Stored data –
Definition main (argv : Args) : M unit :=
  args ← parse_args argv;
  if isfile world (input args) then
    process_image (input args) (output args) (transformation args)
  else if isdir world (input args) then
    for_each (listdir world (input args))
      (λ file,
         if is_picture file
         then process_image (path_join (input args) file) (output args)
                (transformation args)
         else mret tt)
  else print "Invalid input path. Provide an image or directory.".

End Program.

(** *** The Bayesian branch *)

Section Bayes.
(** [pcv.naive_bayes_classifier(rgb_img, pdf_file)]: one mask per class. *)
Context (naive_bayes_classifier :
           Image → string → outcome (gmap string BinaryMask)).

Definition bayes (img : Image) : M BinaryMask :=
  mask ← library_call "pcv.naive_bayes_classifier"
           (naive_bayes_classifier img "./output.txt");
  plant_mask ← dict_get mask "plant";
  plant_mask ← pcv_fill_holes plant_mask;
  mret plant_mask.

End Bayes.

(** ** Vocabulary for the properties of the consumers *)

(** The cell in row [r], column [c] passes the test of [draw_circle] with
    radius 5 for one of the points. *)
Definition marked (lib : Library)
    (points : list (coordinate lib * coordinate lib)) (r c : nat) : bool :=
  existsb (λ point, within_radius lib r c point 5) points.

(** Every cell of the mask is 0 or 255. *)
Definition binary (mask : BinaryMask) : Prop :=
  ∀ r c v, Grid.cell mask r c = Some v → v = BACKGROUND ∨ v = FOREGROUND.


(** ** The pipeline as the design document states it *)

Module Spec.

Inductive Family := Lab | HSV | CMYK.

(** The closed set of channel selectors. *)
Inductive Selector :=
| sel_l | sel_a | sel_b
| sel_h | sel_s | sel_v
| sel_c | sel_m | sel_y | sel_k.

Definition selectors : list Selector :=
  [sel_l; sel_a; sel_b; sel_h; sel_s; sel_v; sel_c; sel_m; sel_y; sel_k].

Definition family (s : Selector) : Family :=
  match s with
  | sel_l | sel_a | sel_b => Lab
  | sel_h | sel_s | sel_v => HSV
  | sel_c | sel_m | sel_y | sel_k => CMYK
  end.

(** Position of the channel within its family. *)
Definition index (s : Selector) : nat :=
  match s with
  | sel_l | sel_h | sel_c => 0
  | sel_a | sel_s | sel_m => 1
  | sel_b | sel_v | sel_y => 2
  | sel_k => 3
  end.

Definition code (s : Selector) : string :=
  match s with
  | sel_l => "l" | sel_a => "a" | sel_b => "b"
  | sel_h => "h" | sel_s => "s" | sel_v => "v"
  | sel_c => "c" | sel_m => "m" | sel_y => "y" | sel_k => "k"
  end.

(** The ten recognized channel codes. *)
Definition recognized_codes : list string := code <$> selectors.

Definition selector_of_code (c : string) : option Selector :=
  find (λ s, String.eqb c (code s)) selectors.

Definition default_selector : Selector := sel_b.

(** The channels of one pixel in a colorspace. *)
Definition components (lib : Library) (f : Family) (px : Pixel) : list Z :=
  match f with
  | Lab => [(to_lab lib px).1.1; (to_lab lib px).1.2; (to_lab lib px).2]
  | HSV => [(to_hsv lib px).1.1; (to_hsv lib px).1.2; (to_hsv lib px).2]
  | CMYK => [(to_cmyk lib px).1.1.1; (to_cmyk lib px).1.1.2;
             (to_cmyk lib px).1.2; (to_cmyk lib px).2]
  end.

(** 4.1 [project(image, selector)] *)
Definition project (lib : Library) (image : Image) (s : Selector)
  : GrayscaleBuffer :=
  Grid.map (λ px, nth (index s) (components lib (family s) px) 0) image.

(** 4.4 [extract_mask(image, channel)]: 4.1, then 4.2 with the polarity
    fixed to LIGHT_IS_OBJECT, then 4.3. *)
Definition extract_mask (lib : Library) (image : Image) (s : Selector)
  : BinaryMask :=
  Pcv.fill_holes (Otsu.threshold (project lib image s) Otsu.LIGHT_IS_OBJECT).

WHAT IS NEEDED –
In full and without error, restate the data.

ANSWER AREA –
Definition main (argv : Args) : M unit :=
  args ← parse_args argv;
  if isfile world (input args) then
    process_image (input args) (output args) (transformation args)
  else if isdir world (input args) then
    for_each (listdir world (input args))
      (λ file,
         if is_picture file
         then process_image (path_join (input args) file) (output args)
                (transformation args)
         else mret tt)
  else print "Invalid input path. Provide an image or directory.".

End Program.

(** *** The Bayesian branch *)

Section Bayes.
(** [pcv.naive_bayes_classifier(rgb_img, pdf_file)]: one mask per class. *)
Context (naive_bayes_classifier :
           Image → string → outcome (gmap string BinaryMask)).

Definition bayes (img : Image) : M BinaryMask :=
  mask ← library_call "pcv.naive_bayes_classifier"
           (naive_bayes_classifier img "./output.txt");
  plant_mask ← dict_get mask "plant";
  plant_mask ← pcv_fill_holes plant_mask;
  mret plant_mask.

End Bayes.

(** ** Vocabulary for the properties of the consumers *)

(** The cell in row [r], column [c] passes the test of [draw_circle] with
    radius 5 for one of the points. *)
Definition marked (lib : Library)
    (points : list (coordinate lib * coordinate lib)) (r c : nat) : bool :=
  existsb (λ point, within_radius lib r c point 5) points.

(** Every cell of the mask is 0 or 255. *)
Definition binary (mask : BinaryMask) : Prop :=
  ∀ r c v, Grid.cell mask r c = Some v → v = BACKGROUND ∨ v = FOREGROUND.


(** ** The pipeline as the design document states it *)

Module Spec.

Inductive Family := Lab | HSV | CMYK.

(** The closed set of channel selectors. *)
Inductive Selector :=
| sel_l | sel_a | sel_b
| sel_h | sel_s | sel_v
| sel_c | sel_m | sel_y | sel_k.

Definition selectors : list Selector :=
  [sel_l; sel_a; sel_b; sel_h; sel_s; sel_v; sel_c; sel_m; sel_y; sel_k].

Definition family (s : Selector) : Family :=
  match s with
  | sel_l | sel_a | sel_b => Lab
  | sel_h | sel_s | sel_v => HSV
  | sel_c | sel_m | sel_y | sel_k => CMYK
  end.

(** Position of the channel within its family. *)
Definition index (s : Selector) : nat :=
  match s with
  | sel_l | sel_h | sel_c => 0
  | sel_a | sel_s | sel_m => 1
  | sel_b | sel_v | sel_y => 2
  | sel_k => 3
  end.

Definition code (s : Selector) : string :=
  match s with
  | sel_l => "l" | sel_a => "a" | sel_b => "b"
  | sel_h => "h" | sel_s => "s" | sel_v => "v"
  | sel_c => "c" | sel_m => "m" | sel_y => "y" | sel_k => "k"
  end.

(** The ten recognized channel codes. *)
Definition recognized_codes : list string := code <$> selectors.

Definition selector_of_code (c : string) : option Selector :=
  find (λ s, String.eqb c (code s)) selectors.

Definition default_selector : Selector := sel_b.

(** The channels of one pixel in a colorspace. *)
Definition components (lib : Library) (f : Family) (px : Pixel) : list Z :=
  match f with
  | Lab => [(to_lab lib px).1.1; (to_lab lib px).1.2; (to_lab lib px).2]
  | HSV => [(to_hsv lib px).1.1; (to_hsv lib px).1.2; (to_hsv lib px).2]
  | CMYK => [(to_cmyk lib px).1.1.1; (to_cmyk lib px).1.1.2;
             (to_cmyk lib px).1.2; (to_cmyk lib px).2]
  end.

(** 4.1 [project(image, selector)] *)
Definition project (lib : Library) (image : Image) (s : Selector)
  : GrayscaleBuffer :=
  Grid.map (λ px, nth (index s) (components lib (family s) px) 0) image.

(** 4.4 [extract_mask(image, channel)]: 4.1, then 4.2 with the polarity
    fixed to LIGHT_IS_OBJECT, then 4.3. *)
Definition extract_mask (lib : Library) (image : Image) (s : Selector)
  : BinaryMask :=
  Pcv.fill_holes (Otsu.threshold (project lib image s) Otsu.LIGHT_IS_OBJECT).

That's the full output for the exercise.